To assess the origin of the OM as well as the compositional variations within, bulk parameter

measurements including visual kerogen analysis and Rock-Eval pyrolysis were combined

with the carbon-isotope analysis of various types of vascular land-plant particles. Following

the method of Jahren et al. (2001) we compared the land-plant δ13C signature with that of the

bulk OM signal to determine its main components. If no macroscopic fossil wood fragments

were available, the sample was acid macerated (24 h with 3 N HCl), rinsed and sieved (>62

µm). Following this treatment, the isolated phytoclasts were picked by hand under the

microscope. Four types of different land-plant particles have been distinguished including

charcoal, lignite, translucent cuticle and opaque leaf fragments. All phytoclasts were

measured for their carbon-isotope composition via combustion using the same procedure as

for bulk OM. If possible, repeated measurements were carried out and the standard error of

the means was calculated.

4. Characterization of the sedimentary organic matter

Both studied sections represent siliciclastic-dominated coastal environments with the

sedimentary OM strongly dominated by terrestrial material.
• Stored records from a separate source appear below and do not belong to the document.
Lemma sum_of_masses_error count bins :
  (1 <= count < size_t_modulus)%N ->
  map_Forall (fun _ c => (1 <= c < size_t_modulus)%N) bins ->
  (Rabs (sum_of_masses
           {| get_masses := (fun c => empirical_mass c count) <$> bins |}
         - IZR (Z.of_N (sum_of_bins bins)) / IZR (Z.of_N count))
   <= F32.bpow (-22) * (IZR (Z.of_N (sum_of_bins bins)) / IZR (Z.of_N count)))%R.
Proof.
  intros Hcount. induction bins as [|l c bins Hl IH] using map_ind; intros Hb.
  - rewrite fmap_empty, sum_of_masses_empty, sum_of_bins_empty. cbn.
    unfold Rdiv. rewrite Rmult_0_l, Rminus_diag, Rabs_R0. lra.
  - apply map_Forall_insert in Hb as [Hc Hb]; [|assumption].
    specialize (IH Hb).
    rewrite fmap_insert, sum_of_masses_insert
      by (rewrite lookup_fmap, Hl; reflexivity).
    rewrite sum_of_bins_insert by assumption.
    rewrite N2Z.inj_add, plus_IZR.
    destruct (empirical_mass_accuracy c count Hc Hcount) as (_ & _ & Hacc & _).
    set (s := sum_of_masses _) in *.
    set (x := F32.to_R (empirical_mass c count)) in *.
    replace (x + s - (IZR (Z.of_N c) + IZR (Z.of_N (sum_of_bins bins)))
                       / IZR (Z.of_N count))%R
      with ((x - IZR (Z.of_N c) / IZR (Z.of_N count))
            + (s - IZR (Z.of_N (sum_of_bins bins)) / IZR (Z.of_N count)))%R.
    2:{ field. apply not_0_IZR. lia. }
    eapply Rle_trans; [apply Rabs_triang|].
    replace ((IZR (Z.of_N c) + IZR (Z.of_N (sum_of_bins bins)))
             / IZR (Z.of_N count))%R
      with (IZR (Z.of_N c) / IZR (Z.of_N count)
            + IZR (Z.of_N (sum_of_bins bins)) / IZR (Z.of_N count))%R.
    2:{ field. apply not_0_IZR. lia. }
    lra.
Qed.

Lemma bpow_m22_lt : (F32.bpow (-22) <= / 1000000)%R.
Proof.
  change (-22)%Z with (- (22))%Z. rewrite bpow_neg by lia. simpl.
  apply Rinv_le_contravar; lra.
Qed.

(** The bins of a well-formed histogram are 64-bit and at most the total. *)
Lemma histogram_ok_bins h :
  histogram_ok h ->
  map_Forall (fun _ c => (1 <= c < size_t_modulus)%N /\ (c <= get_count h)%N)
    (get_bins h).
Proof.
  intros (Hpos & Hsum & Hlt) l c Hl. cbn.
  pose proof (Hpos l c Hl) as Hc. cbn in Hc.
  pose proof (lookup_le_sum_of_bins _ _ _ Hl). lia.
Qed.

End ConstructorFacts.


(** ** Claims about the constructor *)

Section ConstructorClaims.
Context {Label : Type} `{Countable Label}.
Implicit Types (h : Histogram Label) (pmf : ProbabilityMassFunction Label).

Lemma constructed_mass_facts h l c :
  histogram_ok h -> (0 < get_count h)%N -> get_bins h !! l = Some c ->
  (0 < F32.to_R (empirical_mass c (get_count h)) <= 1)%R
  /\ F32.gtb (empirical_mass c (get_count h)) F32.zero = true
  /\ (Rabs (F32.to_R (empirical_mass c (get_count h))
             - IZR (Z.of_N c) / IZR (Z.of_N (get_count h)))
       <= F32.bpow (-22) * (IZR (Z.of_N c) / IZR (Z.of_N (get_count h))))%R.
Proof.
  intros Hok Hcount Hl.
  destruct (histogram_ok_bins h Hok l c Hl) as [Hc Hle].
  destruct Hok as (_ & _ & Hlt).
  destruct (empirical_mass_accuracy c (get_count h) Hc ltac:(lia))
    as (Hpos & Hgt & Hacc & Hle1).
  auto.
Qed.

Lemma constructed_sum_bound h :
  histogram_ok h -> (0 < get_count h)%N ->
  (Rabs (sum_of_masses
           {| get_masses :=
                (fun c => empirical_mass c (get_count h)) <$> get_bins h |}
         - 1) <= / 1000000)%R.
Proof.
  intros Hok Hcount.
  pose proof (histogram_ok_bins h Hok) as Hbins.
  destruct Hok as (Hpos & Hsum & Hlt).
  assert (1 <= get_count h < size_t_modulus)%N as Hc by lia.
  eapply Rle_trans; [|apply bpow_m22_lt].
  pose proof (sum_of_masses_error (get_count h) (get_bins h) Hc) as Herr.
  rewrite Hsum in Herr.
  replace (IZR (Z.of_N (get_count h)) / IZR (Z.of_N (get_count h)))%R
    with 1%R in Herr
    by (field; apply not_0_IZR; lia).
  rewrite Rmult_1_r in Herr. apply Herr.
  intros l c Hl. apply (Hbins l c Hl).
Qed.

(** Every PMF the constructor makes from a well-formed histogram with a
    positive total satisfies the invariant of a PMF. *)
Lemma make_pmf_is_pmf ndebug h pmf :
  histogram_ok h -> (0 < get_count h)%N ->
  make_pmf ndebug h = Some pmf -> is_pmf pmf.
Proof.
  intros Hok Hcount Hmk. apply make_pmf_inv in Hmk.
  destruct pmf as [m]. cbn [get_masses] in Hmk. subst m. split.
  - intros l x. cbn [get_masses]. rewrite lookup_fmap.
    destruct (get_bins h !! l) as [c|] eqn:Hl; [|discriminate].
    intros [= <-]. apply (constructed_mass_facts h l c Hok Hcount Hl).
  - apply constructed_sum_bound; assumption.
Qed.
(** * rtspSERVER: the relay orchestration core

    A shallow embedding of [src/services/StreamManager.ts],
    [src/services/WebSocketService.ts], the [createMapping] and
    [createOutputStream] schemas of [src/middleware/validation.ts], the
    routes of [src/routes/streams.routes.ts] that create and delete rows, and
    the tables of [schema.sql] that these read and write.

    Conventions of the embedding.
    - Identifiers, ports, grid dimensions and slot positions are PostgreSQL
      [INTEGER]s and are modelled as [Z].
    - The arithmetic of [buildFilterComplex] is done on JavaScript numbers,
      which are doubles.  They are modelled by [num]: an integer that is a
      double, an infinity, NaN, or a value the model does not read.  Every
      operation rounds as the double operation does ([roundToDouble],
      [nearestQuotient]); below 2^53 the results are those of integer
      arithmetic, which the lemmas state with that bound.  Negative zero
      prints as zero and is identified with it.
    - Every service method is [async].  A method is modelled as one atomic
      state transformer: the runs considered are those in which requests and
      process events are handled one after the other.
    - The database is taken to answer every query; the statements that can
      be refused are those that break a column type or a constraint of
      [schema.sql].  A table is the list of its rows in insertion order, and
      an [UPDATE] changes a row in place: the order in which PostgreSQL
      returns the rows of a [SELECT] without [ORDER BY] is not modelled.
    - [buildFFmpegProcess] reads [process.env] at line 145, inside the block
      in which line 173 declares [const process]: the read is in the
      temporal dead zone of that declaration and throws a [ReferenceError]
      on every call.  The statements after it, the command line, [spawn] and
      the three listeners, run in no execution and are not embedded.
    - The [Map] of the supervisor is the list of its entries in insertion
      order, since the port scan reads the position of a value in
      [values()]. *)

From Stdlib Require Import ZArith List String Ascii Bool Lia.
Import ListNotations.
Total organic carbon (TOC)

Chapter 4

77

content (dry wt. %) of the sediment varies between 0.1% and 0.9% throughout the entire

succession with a mean value of 0.2%. Palynofacies analysis displays a high abundance of

opaque phytoclasts, cuticle fragments, spores and pollen grains. These results are supported

by low HI values (< 150 mg HC/g TOC) indicating a strong terrestrial contribution to the

sedimentary OM.

The δ13C values of the phytoclasts were compared to the bulk OM signal obtained from the

same horizons (Fig. 2). The isotopic composition of leaves (mean of -23.3‰) and translucent

cuticle (mean of –23.1‰) is very similar to the average bulk OM signature (mean of -23.4‰),

although the variability in the phytoclasts is larger (1.6‰). In contrast to this, charcoal (mean

of –20.8‰) and lignite (mean of –21.4‰) show a mean offset of 1.6‰ in the Luz Marls

Formation and of 2.8‰ in the Porto de Mos Formation. In comparison to bulk OM both

particle types display similar shifts throughout the section. Variations in the isotopic offset

between bulk OM and individual phytoclast types can occur due to changes in the proportion

of the different phytoclasts or result from additional OM to the bulk fraction from a different

source, most likely marine. The congruence of the bulk OM isotope signature and the

cuticle/leaf particles clearly indicates that the measured OM is predominantly composed of

foliage debris of continental origin. Therefore its δ13C signature can be interpreted as to

represent a terrestrial signal. Furthermore, the consistency of the isotope shifts in bulk OM

and land-plant particles demonstrates that fluctuations in the bulk terrestrial OM record are

not solely controlled by variations in the mixing ratio of terrestrial and marine OM.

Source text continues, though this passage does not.